Last fall, a fine article by Steven Malanga in City Journal observed that, “even in the city that once worshipped him [New York], few signs of [Winfield] Scott’s long residence remain.”
As I discovered on a trip to Washington in November, when I snapped this photo of this statue of General Winfield Scott, not every American city had neglected this great 19th-century general.

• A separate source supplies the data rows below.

(** X18: the header's avatar fallback is one UTF-16 code unit long whether
    or not a profile is loaded: the first code unit of the name in the menu
    when there is a non-empty one, [U] otherwise; and for the same names it
    is the one the user table shows. *)
Theorem layout_avatar (profile : option Layout.Profile) :
  length (Layout.avatarFallback profile) = 1
  ∧ Layout.avatarFallback None = js_lit "U"
  ∧ (js_truthy (Layout.menuName profile) = true →
     Some (Layout.avatarFallback profile) = charAt0 <$> Layout.menuName profile)
  ∧ (js_truthy (Layout.menuName profile) = false →
     Layout.avatarFallback profile = js_lit "U")
  ∧ (∀ u p, profile = Some p →
       UserManager.full_name u = Layout.full_name p →
       UserManager.username u = Layout.username p →
       Layout.avatarFallback profile = UserManager.avatarFallback u).
Proof.
  split; [|split; [done|split; [|split]]].
  - unfold Layout.avatarFallback, js_or_else, js_or.
    destruct profile as [[[[|c s]|] [[|c' s']|] a]|]; done.
  - unfold Layout.avatarFallback, Layout.menuName, js_or_else, js_or.
    destruct profile as [[[[|c s]|] [[|c' s']|] a]|]; done.
  - unfold Layout.avatarFallback, Layout.menuName, js_or_else, js_or.
    destruct profile as [[[[|c s]|] [[|c' s']|] a]|]; done.
  - intros u p -> Hf Hu. unfold Layout.avatarFallback, UserManager.avatarFallback.
    cbn. by rewrite Hf, Hu.
Qed.

Lemma layout_avatar_witness :
  Some (Layout.avatarFallback (Some {| Layout.username := Some (js_lit "ann");
                                       Layout.full_name := None;
                                       Layout.avatar_url := None |}))
  = Some (js_lit "a").
Proof.
  destruct (layout_avatar (Some {| Layout.username := Some (js_lit "ann");
                                   Layout.full_name := None;
                                   Layout.avatar_url := None |})) as (_ & _ & H & _).
  exact (H eq_refl).
Defined.

(** ** Handlers that report through the store *)

(** Reading a field of a toast that [toast] has built from a literal
    payload. *)
Ltac lookup_props :=
  unfold newToast; cbn [props];
  repeat (rewrite lookup_insert_ne by done);
  rewrite ?lookup_insert_eq, ?lookup_empty; done.

Lemma toast_replaces p σ :
  toasts (memoryState (exec (toast p) σ)) = [newToast (eval genId σ) p].
Proof. by rewrite toast_memoryState. Qed.

Lemma toast_notified p σ :
  notified (exec (toast p) σ)
  = notified σ ++ ((λ l, (l, memoryState (exec (toast p) σ))) <$> listeners σ).
Proof.
  rewrite toast_exec.
  rewrite (dispatch_notified (ADD_TOAST (newToast (eval genId σ) p)) (exec genId σ)).
  done.
Qed.

(** X19: changing a user's role sends one update for that user and role.
    If it is accepted, a toast titled [Role Updated] naming the new role
    replaces whatever toast was tracked, the list is fetched again (its rows
    replace the shown ones unless that query fails) and the parent is called
    once.  If it is refused, the toast is titled [Error], is marked
    destructive and carries the error's message, or a fixed text when the
    message is empty; the list is not fetched, the rows stay and the parent
    is not called.  Either way the listeners are called once and the loading
    flag ends up false. *)
Theorem role_change_outcome userId newRole updated r
    (w : Supabase.World UserManager.State UserManager.Request) :
  let w' := UserManager.handleRoleChange userId newRole updated r w in
  UserManager.loading (Supabase.comp w') = false
  ∧ notified (Supabase.store w')
    = notified (Supabase.store w)
      ++ ((λ l, (l, memoryState (Supabase.store w'))) <$> listeners (Supabase.store w))
  ∧ ∃ t, toasts (memoryState (Supabase.store w')) = [t]
      ∧ id t = eval genId (Supabase.store w)
      ∧ props t !! "open" = Some (VBool true)
      ∧ match updated with
        | None =>
            props t !! "title" = Some (VString "Role Updated")
            ∧ props t !! "description"
              = Some (VString ("User role has been changed to "
                               +:+ UserManager.role_string newRole +:+ "."))
            ∧ props t !! "variant" = None
            ∧ Supabase.requests w'
              = Supabase.requests w
                ++ [UserManager.UpdateRole userId newRole; UserManager.SelectProfiles]
            ∧ Supabase.parentCalls w' = S (Supabase.parentCalls w)
            ∧ UserManager.users (Supabase.comp w')
              = match Supabase.error r with
                | None => default [] (Supabase.data r)
                | Some _ => UserManager.users (Supabase.comp w)
                end
        | Some e =>
            props t !! "title" = Some (VString "Error")
            ∧ props t !! "description"
              = Some (VString (if decide (Supabase.message e = "")
                               then "Failed to update user role"
                               else Supabase.message e))
            ∧ props t !! "variant" = Some (VString "destructive")
            ∧ Supabase.requests w'
              = Supabase.requests w ++ [UserManager.UpdateRole userId newRole]
            ∧ Supabase.parentCalls w' = Supabase.parentCalls w
            ∧ UserManager.users (Supabase.comp w') = UserManager.users (Supabase.comp w)
            ∧ Supabase.console w' = Supabase.console w
        end.
Proof.
  intros w'. subst w'. destruct updated as [e|].
  - split; [done|].
    change (Supabase.store (UserManager.handleRoleChange userId newRole (Some e) r w))
      with (exec (toast (<["title" := VString "Error"]>
             (<["description" :=
                  VString (js_or_lit (Some (Supabase.message e))
                             "Failed to update user role")]>
                (<["variant" := VString "destructive"]> ∅)))) (Supabase.store w)).
    split; [apply toast_notified|].
    eexists. split; [apply toast_replaces|]. split; [done|].
    split; [lookup_props|].
    split; [lookup_props|].
    split.
    { unfold js_or_lit. destruct (Supabase.message e) as [|c s]; lookup_props. }
    split; [lookup_props|].
    done.
  - split; [done|].
    assert (Es : Supabase.store (UserManager.handleRoleChange userId newRole None r w)
      = exec (toast (<["title" := VString "Role Updated"]>
             (<["description" :=
                  VString ("User role has been changed to "
                           +:+ UserManager.role_string newRole +:+ ".")]> ∅)))
              (Supabase.store w)).
    { unfold UserManager.handleRoleChange, UserManager.fetchUsers.
      by destruct (Supabase.error r). }
    rewrite Es.
    split; [apply toast_notified|].
    eexists. split; [apply toast_replaces|]. split; [done|].
    split; [lookup_props|].
    split; [lookup_props|].
    split; [lookup_props|].
    split; [lookup_props|].
    split.
    { unfold UserManager.handleRoleChange, UserManager.fetchUsers.
      destruct (Supabase.error r); cbn -[toast]; by rewrite <- app_assoc. }
    unfold UserManager.handleRoleChange, UserManager.fetchUsers.
    split; destruct (Supabase.error r); reflexivity.
Qed.

Lemma error_toast_fields e fallback i :
  props (newToast i (CategoryManager.errorToast e fallback)) !! "title"
  = Some (VString "Error")
  ∧ props (newToast i (CategoryManager.errorToast e fallback)) !! "description"
    = Some (VString (if decide (Supabase.message e = "") then fallback
                     else Supabase.message e))
  ∧ props (newToast i (CategoryManager.errorToast e fallback)) !! "variant"
    = Some (VString "destructive")
  ∧ props (newToast i (CategoryManager.errorToast e fallback)) !! "open"
    = Some (VBool true).
Proof.
  unfold CategoryManager.errorToast, js_or_lit.
  destruct (Supabase.message e) as [|c s]; repeat split; lookup_props.
Qed.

But I think that “Old Fuss ‘n’ Feathers” would still feel aggrieved about his place in the capital and our nation’s memory, scowling as he asks from his perch atop the equestrian statue in the circle named for him:
*"How could you place my statue near Daniel Webster, who got in the way when I wanted the Whig nomination for President?”
*"You know how I hated compromise, so why did you satisfy my family with this stallion I’m sitting on rather than my favorite mare?”
*“Why did you stick me at one of the worst traffic circles in DC? No wonder nobody wants to stop and look at me—pedestrians are terrified about being run over! (And, to tell the truth, all those loud machines frighten me worse than the British, Indians and Mexicans ever did!”)
Scott was the most significant—and most successful—American soldier to serve in the half-century before the Civil War. Indeed, through his extensive teaching at West Point, his training (he wrote a pioneering code of conduct, regulations and organization for the army), and his mentoring to talented junior officers who would command Union and Confederate forces in the Civil War, he has a fair claim to being most responsible for the rise of the U.S. Army as a professional unit.
For all his talent and valor, Scott has been overlooked. Part of the reason is that his most significant service was in the War of 1812 and the Mexican-American War, conflicts deeply controversial in their own time and overshadowed today by questions of overreach and imperialism.
But you can find clues to Scott’s relative neglect even in the statue built by sculptor Henry Kirke Brown to atone for that error. There’s that resplendent lieutenant general’s outfit, for instance—a reminder that just about the first thing Scott did after receiving his commission in the army was to run out and buy a shiny uniform.
We have here a haughty, vainglorious guy, then—someone who, especially early in his career, got in trouble for shooting his mouth off about what a sorry lot his superiors were.
What was so infuriating to those who preferred him to be humbled was how often he turned out to be right:
* In 1810, he was court-martialed and suspended for a year because of derogatory remarks about Gen. James Wilkinson (being a "liar and a scoundrel" was the least of them, evidently). During the War of 1812, though, Wilkinson was relieved of command because of his mismanagement—and after his death, Spanish archives revealed that he was a paid agent of that government and a traitor to the U.S..
*In the Mexican-American War, Scott plunged so deeply into enemy territory that he decided to cut off from his supply line, living off the land. The strategy would be copied and used successfully in the Civil War by Ulysses S. Grant in the Vicksburg campaign and by William T. Sherman in his “March to the Sea.”
*By the start of the Civil War, the 75-year-old Scott, overweight and weary, resigned, then watched in disgust as successor George B. McClellan ignored his “Anaconda Plan” for destroying the Confederacy. It took three years and a few more commanders of the Army of the Potomac before Grant implemented this strategy of splitting the Confederacy through blockading Southern ports and coordinated troop movements that would prevent reinforcement of key enemy armies.